Nous causons. Elle parle comme une dame, comme une petite bourgeoise de petite ville. Elle choisit ses expressions. Ses idées sont convenables, justes et moyennes. C’est le ton posé, l’air bien, de la famille. Et en me rappelant ce que j’ai vu aujourd’hui, l’ordre, l’organisation, la bonne tenue de ce petit coin de la terre, je me demande si ce n’est point là le ton de toute l’île. Ce rocher perdu au milieu des flots, qui serait un rocher bourgeois, c’est assez drôle. En tout cas, Houat n’est pas une île d’écumeurs, ni d’aventuriers. Chacun son petit bien, sa maison, son champ de pommes de terre, son champ de blé, ses bêtes, et la pêche qui se vend régulièrement sur le continent, et qui produit régulièrement, grâce au vapeur qui vient la prendre à jours fixes. Ces trois cents pêcheurs, isolés là dans le vaste monde, seraient trois cents petits rentiers raisonnables et tranquilles… C’est tels du moins qu’ils m’apparaissent à travers la conversation de Germaine…

Mais voilà l’heure de manger. Toussaint, qui travaillait dans son jardin, arrive, la joue gonflée par sa chique. Il vient chercher son assiette et s’en va à la cantine avec le fils et le gendre. Je reste avec les femmes, devant mes conserves.

Quand les hommes reviennent, on s’asseoit tous devant la maison. Il fait très beau. Mais Toussaint n’est guère plus content que ce matin. Aucun pêcheur n’est sorti aujourd’hui à cause du calme. « Ce temps-là me rend malade », dit le gendre découragé. Car lui, il n’a pas la ressource de Toussaint lequel, dès qu’il quitte son bateau, va dans son champ. Il n’aime que la mer.

— Fait du vent ce soir, n’en fera pas demain… dit-il en regardant le ciel fixement.

Les femmes plaisantent :

— Vous dites toujours ça, et vous avez toujours beau temps…

— C’est la peur qu’on en a, répond Yvon, le fils.

Et Toussaint, bourru :

— Je préfère du vent debout, même, à pas de vent !… D’ailleurs demain, vilain temps, vous verrez.

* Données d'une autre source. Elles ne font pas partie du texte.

(** * ZV.0 code analysis agent: shallow embedding of [zv0_agent.py]

    The development follows the Python file top to bottom.

    - Python [int] is [Z]; [len] returns a [Z].
    - Python [str] is [string]; a character stands for the code point of the
      same number, so the texts covered are those over code points 0..255.
    - [comment_ratio] is the exact quotient in [Q]; Python rounds that
      quotient to the nearest double, which is zero exactly when the
      quotient is.
    - A raised exception is the [Raise] branch of [result]; only [str(e)] is
      ever read from an exception, so [Raise] carries that string.
    - [ast.parse] and [str.capitalize] belong to the Python runtime, not to
      the analysed file: they are Section variables. *)

From Stdlib Require Import List String Ascii ZArith QArith Lia Bool.
From Stdlib Require Import Permutation Sorted DecimalString.
Import ListNotations.

#[local] Open Scope string_scope.
#[local] Open Scope list_scope.
#[local] Open Scope Z_scope.

(** ** Exceptions *)

Inductive result (A : Type) : Type :=
| Ok (a : A)
| Raise (e : string).

Arguments Ok {A} a.
Arguments Raise {A} e.

Definition bind {A B : Type} (c : result A) (k : A -> result B) : result B :=
  match c with
  | Ok a => k a
  | Raise e => Raise e
  end.

Notation "x <- c ;; k" := (bind c (fun x => k))
  (at level 100, c at next level, right associativity).

(** ** The Python built-ins the file uses *)

Module py.

Definition len {A : Type} (l : list A) : Z := Z.of_nat (List.length l).

(** [str(n)] for an [int]. *)
Definition str (n : Z) : string := NilZero.string_of_int (Z.to_int n).

(** [a / b] on two ints: true division, [ZeroDivisionError] when [b] is 0. *)
Definition truediv (a b : Z) : result Q :=
  if b =? 0 then Raise "division by zero"
  else Ok (Qdiv (inject_Z a) (inject_Z b)).

(** [c.isspace()] on code points up to 255. *)
Definition isspace (c : ascii) : bool :=
  let n := N_of_ascii c in
  (((9 <=? n) && (n <=? 13)) || ((28 <=? n) && (n <=? 32))
   || (n =? 133) || (n =? 160))%N.

(** [s.split(sep)] for a one-character separator. *)
Fixpoint split (sep : ascii) (s : string) : list string :=
  match s with
  | EmptyString => [EmptyString]
  | String c rest =>
      if Ascii.eqb c sep then EmptyString :: split sep rest
      else match split sep rest with
           | cur :: more => String c cur :: more
           | [] => [String c EmptyString]
           end
  end.

Fixpoint lstrip (s : string) : string :=
  match s with
  | EmptyString => EmptyString
  | String c rest => if isspace c then lstrip rest else s
  end.

Fixpoint rstrip (s : string) : string :=
  match s with
  | EmptyString => EmptyString
  | String c rest =>
      match rstrip rest with
      | EmptyString => if isspace c then EmptyString else String c EmptyString
      | kept => String c kept
      end
  end.

(** [s.strip()] *)
Definition strip (s : string) : string := rstrip (lstrip s).

(** Truth value of a [str]: non-empty. *)
Definition truthy (s : string) : bool :=
  match s with
  | EmptyString => false
  | String _ _ => true
  end.

(** [s.startswith(p)] *)
Definition startswith (s p : string) : bool := String.prefix p s.

(** [x in l] for a list of strings. *)
Definition contains (l : list string) (x : string) : bool :=
  existsb (String.eqb x) l.

(** [str.capitalize] on ASCII letters, the instance used to run examples. *)
Definition upper (c : ascii) : ascii :=
  let n := N_of_ascii c in
  if ((97 <=? n) && (n <=? 122))%N then ascii_of_N (n - 32) else c.

Definition lower (c : ascii) : ascii :=
  let n := N_of_ascii c in
  if ((65 <=? n) && (n <=? 90))%N then ascii_of_N (n + 32) else c.

Fixpoint map_chars (f : ascii -> ascii) (s : string) : string :=
  match s with
  | EmptyString => EmptyString
  | String c rest => String (f c) (map_chars f rest)
  end.

Definition ascii_capitalize (s : string) : string :=
  match s with
  | EmptyString => EmptyString
  | String c rest => String (upper c) (map_chars lower rest)
  end.

End py.

Arguments py.contains : simpl never.
Arguments py.str : simpl never.

(** ** Syntax trees: the part of Python's [ast] module the analyser reads *)

Module ast.

(** One constructor per node class the analyser tests with [isinstance];
    every other class is [Other], tagged with its Python class name.
    [lineno] is kept where the analyser reads it or where the class always
    has one. *)
#[warnings="-register-all"] Inductive AST : Type :=
| Call (lineno : Z) (func : AST) (args : list AST)
| Name (lineno : Z) (id : string) (ctx : AST)
| If (lineno : Z) (fields : list AST)
| For (lineno : Z) (fields : list AST)
| While (lineno : Z) (fields : list AST)
| FunctionDef (lineno : Z) (fields : list AST)
| ClassDef (lineno : Z) (fields : list AST)
| And
| Or
| Other (class_name : string) (fields : list AST).

(** [ast.iter_child_nodes]: the direct children, in field order. *)
Definition iter_child_nodes (node : AST) : list AST :=
  match node with
  | Call _ func args => func :: args
  | Name _ _ ctx => [ctx]
  | If _ fields | For _ fields | While _ fields
  | FunctionDef _ fields | ClassDef _ fields | Other _ fields => fields
  | And | Or => []
  end.

Fixpoint size (node : AST) : nat :=
  S (match node with
     | Call _ func args => size func + list_sum (map size args)
     | Name _ _ ctx => size ctx
     | If _ fields | For _ fields | While _ fields
     | FunctionDef _ fields | ClassDef _ fields | Other _ fields =>
         list_sum (map size fields)
     | And | Or => 0
     end).

Definition forest_size (todo : list AST) : nat := list_sum (map size todo).

(** The loop of [ast.walk]:
    [todo = deque([node]); while todo: node = todo.popleft();
     todo.extend(iter_child_nodes(node)); yield node].
    [fuel] bounds the number of iterations. *)
Fixpoint walk_loop (fuel : nat) (todo : list AST) : list AST :=
  match fuel, todo with
  | S fuel', node :: todo' =>
      node :: walk_loop fuel' (todo' ++ iter_child_nodes node)
  | _, _ => []
  end.

(** [ast.walk(node)], as the list of the nodes it yields. Each iteration
    takes one node off the queue, so [size node] iterations empty it
    (lemma [walk_loop_step] below). *)
Definition walk (node : AST) : list AST := walk_loop (size node) [node].

Definition is_loop (node : AST) : bool :=
  match node with
  | For _ _ | While _ _ => true
  | _ => false
  end.

Definition is_FunctionDef (node : AST) : bool :=
  match node with
  | FunctionDef _ _ => true
  | _ => false
  end.

Definition is_ClassDef (node : AST) : bool :=
  match node with
  | ClassDef _ _ => true
  | _ => false
  end.

(** [isinstance(node, (ast.If, ast.For, ast.While, ast.And, ast.Or))] *)
Definition is_decision (node : AST) : bool :=
  match node with
  | If _ _ | For _ _ | While _ _ | And | Or => true
  | _ => false
  end.

(** [node.lineno] for the classes above that carry one. *)
Definition lineno (node : AST) : Z :=
  match node with
  | Call l _ _ | Name l _ _ | If l _ | For l _ | While l _
  | FunctionDef l _ | ClassDef l _ => l
  | And | Or | Other _ _ => 0
  end.

(** [node] occurs in [root]: it is [root] or occurs in one of its children. *)
Inductive occurs_in (node : AST) : AST -> Prop :=
| occurs_here : occurs_in node node
| occurs_below (child root : AST) :
    In child (iter_child_nodes root) -> occurs_in node child ->
    occurs_in node root.
Lemma no_directory_part_fails_witness :
  has_slash "README.md" = false
  /\ @generate_readme plain_repr sound_disk (VDict sample_cfg) "README.md"
     = ([ Stdout (WriteFailed "README.md") ], Ok false).
Proof.
  split; [reflexivity |].
  eapply (@no_directory_part_fails plain_repr sound_disk (VDict sample_cfg)
            "README.md" _ eq_refl).
  vm_compute. reflexivity.
Defined.


End DocsReadmeBehaviour.

(** * Further properties of generate_lint_report.py *)

Module LintReportBehaviour.

Import LintReport.

Lemma run_with_findings (e : env) (content : string) :
  lint_output_txt e = Some content ->
  strip content <> "" ->
  run e
  = match report e (strip content) with
    | (sent, Ok _) => {| calls := sent; printed := []; status := 0 |}
    | (sent, Raise _) => {| calls := sent; printed := []; status := 1 |}
    end.
Proof.
  intros Hfile Hfound. unfold run. rewrite Hfile. cbn [truthy].
  apply String.eqb_neq in Hfound. rewrite Hfound. reflexivity.
Qed.

Lemma run_without_findings (e : env) :
  lint_output_txt e = None
  \/ (exists content, lint_output_txt e = Some content /\ strip content = "") ->
  calls (run e) = []
  /\ status (run e)
     = match lint_output_txt e with Some _ => 0%Z | None => 1%Z end.
Proof.
  unfold run. intros [E | (content & E & B)]; rewrite E.
  - split; reflexivity.
  - rewrite B. split; reflexivity.
Qed.

Ltac answers e messages :=
  destruct (chat_completion e "gpt-4o-mini" messages)
    as [[| [?reply |] ?others] | ?ex];
  destruct (token_accepted e); destruct (REPO_NAME e);
  destruct (get_repo_ok e); destruct (pr_number e);
  destruct (get_pull_ok e); destruct (create_issue_comment_ok e).

(** X10.  When the completion service gives no first answer with content
    (the call raises, returns no choice, or a message without content),
    the bot stops there with status 1: the completion request is the only
    request of the run and the source-hosting service is never called. *)
Theorem completion_failure_stops (e : env) (content : string) :
  lint_output_txt e = Some content ->
  strip content <> "" ->
  (forall reply others,
      chat_completion e "gpt-4o-mini" [ ("system", prompt (strip content)) ]
      <> Ok (Some reply :: others)) ->
  run e
  = {| calls := [ ChatCompletion "gpt-4o-mini"
                    [ ("system", prompt (strip content)) ] ];
       printed := [];
       status := 1 |}.
Proof.
  intros Hfile Hfound Hno.
  rewrite (run_with_findings e content Hfile Hfound). unfold report.
  destruct (chat_completion e "gpt-4o-mini"
              [ ("system", prompt (strip content)) ])
    as [[| [reply |] others] | ex] eqn:C; try reflexivity.
  exfalso. exact (Hno reply others eq_refl).
Qed.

Toussaint serait-il pessimiste ? Le ciel est magnifique ce soir.

Tout le monde a embrassé la petite Yvonne, et Germaine est allée la mettre au berceau, à côté, à deux pas d’ici, dans la maisonnette qu’elle habite avec son mari. C’est dans cette maison-là que je passerai la nuit. Ils avaient une pièce qui servait de débarras. On l’a vidée et arrangée pour que j’y puisse coucher. Braves gens décidément…

Je commence à avoir un peu sommeil. Je n’ai pas dormi beaucoup dans mon grenier, au total.

Mais Yvon m’intéresse. Il parle de son voyage autour du monde. On l’écoute avec plaisir. Toussaint, qui change de temps en temps sa chique de joue, dont la fluxion est mobile, le regarde avec cordialité. Il pense évidemment : « Ah ! cette jeunesse !… » Sa sœur, qui est revenue, l’admire ; la mère sourit avec satisfaction. Il se sent quelqu’un, il se sent un peu supérieur à sa famille, lui qui, si jeune, a vu tant de choses qu’ils n’ont jamais vues, qu’ils ne verront jamais… Il fait le récit de régates auxquelles il a assisté à Sydney. Sydney, l’Australie, c’est loin. Mais ce n’est pas la distance qui intéresse les marins, parce qu’on fait aussi bien trois mois de mer que trois jours, c’est la même chose : mêmes spectacles sous les yeux, mêmes incidents, mêmes risques, qu’on soit dans les eaux de la Chine ou dans celles de Bretagne. On vogue sur son bateau, avec les mêmes camarades, et la vie est pareille. Ce qui les intéresse, c’est la terre, c’est ce qu’on trouve là-bas quand on met le pied sur le bout du monde au lieu de le poser ici sur le Continent, à quelques milles d’Houat… Le fils raconte. Et puis il décrit aussi tous les bateaux qu’il a vus, ceux de la Méditerranée et ceux des Indiens, ceux des Chinois, et tous les autres : felouques, chebecs, saïques, pirogues, jonques et sampans… Toussaint et le gendre sont très intéressés. Ils exposent et discutent, en hommes du métier, les raisons de la forme des coques et celles des voilures particulières à chaque mer, chaque pays.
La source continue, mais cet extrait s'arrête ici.